Weight loss apps have been downloaded over 660 million times, with the study revealing that there are more than 3,000 apps currently available.
Unfortunately only 17 (just 0.5%) had been developed by a certified health organisation or university.
There is also no published evidence that these types of app are effective for either weight loss or weight gain.
Professor Lean, from the University of Glasgow who was speaking at the European Obesity Summit in Gothenburg, Sweden, had this to say about the benefits of weight loss apps:
“As far as we can see, none of the apps identified has been developed by a certified health organisation or university. There are no published data on effectiveness of apps for weight management or weight-gain prevention, to date.”
“Apps on lifestyle advice for weight management are very popular. They offer a huge opportunity to provide effective weight control for vulnerable young people, but currently they all lack certified content-expertise or evidence of effectiveness.”

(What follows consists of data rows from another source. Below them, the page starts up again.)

(* ===== verification/HealthRun.v ===== *)
(** The health informer with its goroutines side by side: the reconciler's worker that
    registers and unregisters models, the loop of [Start] that receives the errors, and a
    goroutine for each watcher, all on one map without a lock. *)

From stdpp Require Import base numbers gmap strings list relations.
From S2P Require Import Prelude Programs Crd Registry Health.
Local Open Scope Z_scope.

(** ** State *)

(** [src/internal/informers/health/kubernetes_watcher.go:39-88 start] where a watcher's goroutine
    is: not yet begun, before it subscribes, waiting for the cache, waiting for the end, at a
    channel that nobody receives from yet, or over *)
Inductive watcher_at := Begun | Subscribing | Syncing | Watching | Sending (e : ErrWrapper) | Ended.

(** A watcher: where its goroutine is, whether its function [cancel] is there, and whether
    its context is over. *)
Record running := mkRunning {
  ru_watcher : k8sHealthWatcher;
  ru_at : watcher_at;
  ru_cancel : bool;
  ru_over : bool
}.

(** [src/internal/informers/health/kubernetes_informer.go:33-38 k8sHealthInformer] the map, and the
    watchers it points to; [crashed] when a goroutine has panicked *)
Record informer := mkInformer {
  watching : gmap string nat;
  goroutines : gmap nat running;
  crashed : bool
}.
Definition set_watching (f : gmap string nat -> gmap string nat) (s : informer) : informer :=
  mkInformer (f (watching s)) (goroutines s) (crashed s).
Definition set_running (id : nat) (g : running) (s : informer) : informer :=
  mkInformer (watching s) (<[id := g]> (goroutines s)) (crashed s).
Definition crash (s : informer) : informer := mkInformer (watching s) (goroutines s) true.

(** ** The informer's operations, action by action *)
Module Calls.
Section Calls.
Context {F : Type -> Type} `{Hret : MRet F} `{Hbind : MBind F} `{Hlift : Lift informer F}.

(** [watcher.cancel()]: a nil function until the goroutine has set it. *)
Definition call_cancel (id : nat) : M informer unit := fun s =>
  match goroutines s !! id with
  | Some g => if ru_cancel g then (set_running id (mkRunning (ru_watcher g) (ru_at g) true true) s, Ok tt) else (s, Panic)
  | None => (s, Panic)
  end.

(** [src/internal/informers/health/kubernetes_informer.go:99-104 removeWatcher] *)
Definition removeWatcher (model : string) : F unit :=
  found ← lift (gets (fun s => watching s !! model));
  match found with
  | Some id => lift (call_cancel id) ;; lift (modify (set_watching (delete model)))
  | None => mret tt
  end.

(** [src/internal/informers/health/kubernetes_informer.go:84-89 Unregister] *)
Definition Unregister (model : string) : F unit := removeWatcher model.

(** [src/internal/informers/health/kubernetes_informer.go:74-80 Register] the new watcher, under its model *)
Definition file_watcher (model : string) (resource : ObjectReference) (s : informer) : informer :=
  let id := fresh (dom (goroutines s)) in
  set_watching <[model := id]> (set_running id (mkRunning (mkHealthWatcher model resource) Ended false false) s).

“Transferring previously-tested, effective, professionally-designed online weight control materials into ‘app’ form would assure content-quality, for use and evaluation in clinical or public health settings.”
Just because the app has no certified health organisation or universities name behind it does not necessarily mean that the information that the app contains is any less important.
There is a reason why weight loss apps like FitBit and MyFitnessPal are so popular. They are accessible and offer an easy way for younger people to get the information they need to achieve their goals.
Personally I believe that weight loss apps that are able to monitor your progress, give nutritional advice and exercise routines are surely going to aid your efforts.
Remember these apps are just a tool, how you use them is what gets the results.